[Stored items]

(** A fixed layout must end where it ends. *)
Definition ended : dec unit :=
  λ input, if Reader_is_empty input then Ok (tt, input) else Err TrailingBytes.

Definition dec_status (status detail : Z) : dec WireError :=
  λ input, let? e := from_status status detail in Ok (e, input).

#[local] Abbreviation u8' := (field Reader_u8 Truncated).
#[local] Abbreviation u16' := (field Reader_u16 Truncated).
#[local] Abbreviation u32' := (field Reader_u32 Truncated).
#[local] Abbreviation u64' := (field Reader_u64 Truncated).
#[local] Abbreviation u128' := (field Reader_u128 Truncated).

Definition decode_listen (family : Z) : dec SocketAddr :=
  ip ← match family with
       | 4 => octets ← field (Reader_slice 4) Truncated; mret (V4 octets)
       | 6 => octets ← field (Reader_slice 16) Truncated; mret (V6 octets)
       | _ => dec_fail (InvalidField "listen address family")
       end;
  port ← u16';
  mret (SocketAddr_new ip port).

Definition decode_stream (kind : Z) : dec WireMessage :=
  if kind =? KIND_STREAM_ITEM then
    call_id ← u64'; sequence ← u64'; codec ← u16'; body ← dec_rest;
    mret (StreamItem call_id sequence codec body)
  else if kind =? KIND_STREAM_END then
    call_id ← u64'; items ← u64'; status ← u8'; detail ← u64';
    error ← (if status =? 0 then
               if detail =? 0 then mret None
               else dec_fail (InvalidField "stream end detail")
             else e ← dec_status status detail; mret (Some e));
    ended;;
    mret (StreamEnd call_id items error)
  else if kind =? KIND_STREAM_ACK then
    call_id ← u64'; consumed ← u64'; ended;; mret (StreamAck call_id consumed)
  else if kind =? KIND_STREAM_CANCEL then
    call_id ← u64'; ended;; mret (StreamCancel call_id)
  else dec_fail (UnknownKind kind).

Definition decode_hello : dec WireMessage :=
  magic ← u32'; min_version ← u16'; max_version ← u16'; incarnation ← u128';
  features ← u64'; max_frame_bytes ← u32'; family ← u8';
  listen ← (if family =? 0 then mret None
            else address ← decode_listen family; mret (Some address));
  ended;;
  mret (Hello magic min_version max_version incarnation features max_frame_bytes listen).

(** [flags & !KNOWN] on a [u8]. *)
Definition unknown_flags (flags : Z) : Z := Z.ldiff flags REQUEST_FLAGS_KNOWN.

Definition decode_request : dec WireMessage :=
  call_id ← u64'; incarnation ← u128'; index ← u64'; generation ← u32';
  interface ← u32'; interface_version ← u16'; method ← u32'; schema ← u16';
  codec ← u16'; flags ← u8';
  let both := Z.lor REQUEST_FLAG_ONE_WAY REQUEST_FLAG_STREAM in
  if negb (unknown_flags flags =? 0) || (Z.land flags both =? both)
  then dec_fail (InvalidField "flags") else
  stream_window ← (if Z.land flags REQUEST_FLAG_STREAM =? 0 then mret 0 else u64');
  metadata_len ← u16';
  metadata ← field (Reader_slice metadata_len) Truncated;
  body ← dec_rest;
  mret (Request (mkRequest call_id incarnation index generation interface interface_version
                   method schema codec flags stream_window metadata body)).

Definition decode_reply : dec WireMessage :=
  call_id ← u64'; status ← u8';
  if status =? 0 then
    codec ← u16'; body ← dec_rest; mret (Reply call_id (OutcomeOk codec body))
  else
    detail ← u64'; ended;;
    error ← dec_status status detail; mret (Reply call_id (OutcomeErr error)).

Definition decode_liveness (kind : Z) : dec WireMessage :=
  nonce ← u64'; ended;;
  mret (if kind =? KIND_PING then Ping nonce else Pong nonce).

Definition decode_kind (kind : Z) : dec WireMessage :=
  if kind =? KIND_HELLO then decode_hello
  else if kind =? KIND_REQUEST then decode_request
  else if kind =? KIND_REPLY then decode_reply
  else if (kind =? KIND_PING) || (kind =? KIND_PONG) then decode_liveness kind
  else if (KIND_STREAM_ITEM <=? kind) && (kind <=? KIND_STREAM_CANCEL) then decode_stream kind
  else dec_fail (UnknownKind kind).

Definition decode_any (payload : list byte) : res EnvelopeError WireMessage :=
  let? r := (kind ← field Reader_u8 EnvelopeEmpty; decode_kind kind) payload in
  Ok (fst r).

(** The status a message carries, if any. *)
Definition carried (m : WireMessage) : option WireError :=
  match m with
  | Reply _ (OutcomeErr error) => Some error
  | StreamEnd _ _ (Some error) => Some error
  | _ => None
  end.

Definition decode_message_at (payload : list byte) (version : Z) : res EnvelopeError WireMessage :=
  let? message := decode_any payload in
  match carried message with
  | Some error =>
      if version <? since error then Err (UnknownStatus (fst (status_and_detail error)))
      else Ok message
  | None => Ok message
  end.

Definition decode_message (payload : list byte) : res EnvelopeError WireMessage :=
  decode_message_at payload PROTOCOL_VERSION.

(** ** The credential section of a request *)

Definition ENTRY_BEARER : Z := 1.
Definition ENTRY_HEADER_LEN : Z := 3.

Definition encode_bearer (credential : list byte) : option (list byte) :=
  let n := len credential in
  if (2 ^ 16 <=? n) || (n =? 0) then None else
  if 65535 <? n + ENTRY_HEADER_LEN then None else
  Some (Writer_new ▷ Writer_u8 ENTRY_BEARER ▷ Writer_u16 n ▷ Writer_bytes credential).

(** The loop over the entries; each consumes at least three bytes, so the
    length of the section is enough fuel. *)
Fixpoint bearer_entries (fuel : nat) (rest : list byte) (found : option (list byte)) :
    res CredentialError (option (list byte)) :=
  match fuel with
  | O => Ok found
  | S fuel =>
    match rest with
    | [] => Ok found
    | kind :: tail =>
      match Reader_u16 tail with
      | None => Err Cred_Malformed
      | Some (n, tail) =>
        match Reader_slice n tail with
        | None => Err Cred_Malformed
        | Some (value, tail) =>
            if (byte_to_Z kind =? ENTRY_BEARER) && bool_decide (found = None)
               && negb (Reader_is_empty value)
            then bearer_entries fuel tail (Some value)
            else Err Cred_Malformed
        end
      end
    end
  end.

Definition bearer (section : list byte) (max_bytes : Z) :
    res CredentialError (option (list byte)) :=
  if max_bytes <? len section then Err Cred_TooLarge
  else bearer_entries (S (length section)) section None.

(** ** Well-formed messages: the values of the Rust type that an encoder is
    given *)

Definition request_wf (r : RequestFields) : Prop :=
  u64 (rq_call_id r) ∧ u128 (rq_incarnation r) ∧ u64 (rq_token_index r) ∧
  u32 (rq_token_generation r) ∧ u32 (rq_interface r) ∧ u16 (rq_interface_version r) ∧
  u32 (rq_method r) ∧ u16 (rq_schema r) ∧ u16 (rq_codec r) ∧
  (rq_flags r = 0 ∨ rq_flags r = REQUEST_FLAG_ONE_WAY ∨ rq_flags r = REQUEST_FLAG_STREAM) ∧
  u64 (rq_stream_window r) ∧
  (rq_flags r ≠ REQUEST_FLAG_STREAM → rq_stream_window r = 0) ∧
  u16 (len (rq_metadata r)).

Definition message_wf (m : WireMessage) : Prop :=
  match m with
  | Hello magic min_version max_version incarnation features max_frame_bytes listen =>
      u32 magic ∧ u16 min_version ∧ u16 max_version ∧ u128 incarnation ∧ u64 features ∧
      u32 max_frame_bytes ∧ match listen with Some a => addr_wf a | None => True end
  | Request r => request_wf r
  | Reply call_id (OutcomeOk codec _) => u64 call_id ∧ u16 codec
  | Reply call_id (OutcomeErr e) => u64 call_id ∧ WireError_wf e
  | Ping n | Pong n => u64 n
  | StreamItem call_id sequence codec _ => u64 call_id ∧ u64 sequence ∧ u16 codec
  | StreamEnd call_id items error =>
      u64 call_id ∧ u64 items ∧ match error with Some e => WireError_wf e | None => True end
  | StreamAck call_id consumed => u64 call_id ∧ u64 consumed
  | StreamCancel call_id => u64 call_id
  end.

(** ** Reading back what was written *)

Section Read.
Context {A B : Type}.

Lemma dec_int n v e (k : Z → dec B) rest :
  0 ≤ v < 256 ^ Z.of_nat n →
  (field (Reader_int n) e ≫= k) (to_le_bytes n v ++ rest) = k v rest.
Proof. intros Hv. unfold mbind, dec_bind, field. by rewrite Reader_int_app. Qed.

Lemma dec_int_end n v e (k : Z → dec B) :
  0 ≤ v < 256 ^ Z.of_nat n →
  (field (Reader_int n) e ≫= k) (to_le_bytes n v) = k v [].
Proof. intros Hv. rewrite <- (app_nil_r (to_le_bytes n v)). by apply dec_int. Qed.

Lemma dec_slice l n e (k : list byte → dec B) rest :
  n = len l → (field (Reader_slice n) e ≫= k) (l ++ rest) = k l rest.
Proof. intros Hn. unfold mbind, dec_bind, field. by rewrite Reader_slice_app. Qed.

Lemma dec_rest_read (k : list byte → dec B) l : (dec_rest ≫= k) l = k l [].
Proof. done. Qed.

Lemma dec_ended (k : unit → dec B) : (ended ≫= k) [] = k tt [].
Proof. done. Qed.

Lemma dec_mret (a : A) (k : A → dec B) l : (mret a ≫= k) l = k a l.
Proof. done. Qed.

Lemma dec_assoc {C} (m : dec A) (f : A → dec B) (g : B → dec C) l :
  ((m ≫= f) ≫= g) l = (m ≫= (λ a, f a ≫= g)) l.
Proof. unfold mbind, dec_bind. by destruct (m l) as [[? ?]|?|]. Qed.

Lemma dec_status_ok e (k : WireError → dec B) l :
  WireError_wf e →
  (dec_status (fst (status_and_detail e)) (snd (status_and_detail e)) ≫= k) l = k e l.
Proof. intros He. unfold mbind, dec_bind, dec_status. by rewrite from_to_status. Qed.
End Read.

#[local] Opaque to_le_bytes.

(** Put an encoder's output in right-nested form. *)
Ltac flatten_writes :=
  unfold encode_message, encode_stream, encode_request, Writer_socket_addr,
    Writer_u8, Writer_u16, Writer_u32, Writer_u64, Writer_u128, Writer_bytes, Writer_new;
  repeat match goal with
  | |- context [[Z_to_byte ?v]] => change [Z_to_byte v] with (to_le_bytes 1 v)
  end;
  rewrite ?app_nil_l, <- ?app_assoc.

Ltac dec_step :=
  unfold Reader_u8, Reader_u16, Reader_u32, Reader_u64, Reader_u128;
  repeat first
    [ rewrite dec_assoc
    | rewrite dec_mret
    | rewrite dec_int by (first [assumption | unfold in_u in *; cbn; lia])
    | rewrite dec_int_end by (first [assumption | unfold in_u in *; cbn; lia])
    | rewrite dec_rest_read
    | rewrite dec_ended
    | rewrite dec_slice by (cbn; lia) ].

Lemma decode_any_kind kind rest :
  u8 kind →
  decode_any (to_le_bytes 1 kind ++ rest) = (let? r := decode_kind kind rest in Ok (fst r)).
Proof.
  intros Hk. unfold decode_any. unfold Reader_u8. by rewrite dec_int.
Qed.

Lemma decode_hello_encoded a b c d e f listen :
  message_wf (Hello a b c d e f listen) →
  decode_any (encode_message (Hello a b c d e f listen)) = Ok (Hello a b c d e f listen).
Proof.
  cbn [message_wf]. intros (? & ? & ? & ? & ? & ? & Hl). flatten_writes.
  destruct listen as [[ip port flow scope]|]; rewrite <- ?app_assoc.
  - destruct Hl as (Hip & Hport & Hflow & Hscope); cbn in *; subst.
    destruct ip as [o|o]; cbn in Hip; rewrite <- ?app_assoc; rewrite decode_any_kind by done;
      change (decode_kind KIND_HELLO) with decode_hello; unfold decode_hello;
      dec_step; cbn [Z.eqb]; unfold decode_listen; dec_step; done.
  - rewrite decode_any_kind by done. change (decode_kind KIND_HELLO) with decode_hello.
    unfold decode_hello. dec_step. done.
Qed.

(** The three flag values a request may carry. *)
Lemma request_flags_ok flags :
  flags = 0 ∨ flags = REQUEST_FLAG_ONE_WAY ∨ flags = REQUEST_FLAG_STREAM →
  u8 flags ∧
  negb (unknown_flags flags =? 0) ||
    (Z.land flags (Z.lor REQUEST_FLAG_ONE_WAY REQUEST_FLAG_STREAM)
       =? Z.lor REQUEST_FLAG_ONE_WAY REQUEST_FLAG_STREAM) = false ∧
  (Z.land flags REQUEST_FLAG_STREAM =? 0) = negb (flags =? REQUEST_FLAG_STREAM).
Proof. by intros [-> | [-> | ->]]. Qed.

» **REQUIRED WORK**: Lines that contain "Lemma" should be pulled from the entries above and reported.

» **OUTPUT OF THE EXERCISE**:
Lemma dec_int n v e (k : Z → dec B) rest :
Lemma dec_int_end n v e (k : Z → dec B) :
Lemma dec_slice l n e (k : list byte → dec B) rest :
Lemma dec_rest_read (k : list byte → dec B) l : (dec_rest ≫= k) l = k l [].
Lemma dec_ended (k : unit → dec B) : (ended ≫= k) [] = k tt [].
Lemma dec_mret (a : A) (k : A → dec B) l : (mret a ≫= k) l = k a l.
Lemma dec_assoc {C} (m : dec A) (f : A → dec B) (g : B → dec C) l :
Lemma dec_status_ok e (k : WireError → dec B) l :
Lemma decode_any_kind kind rest :
Lemma decode_hello_encoded a b c d e f listen :
Lemma request_flags_ok flags :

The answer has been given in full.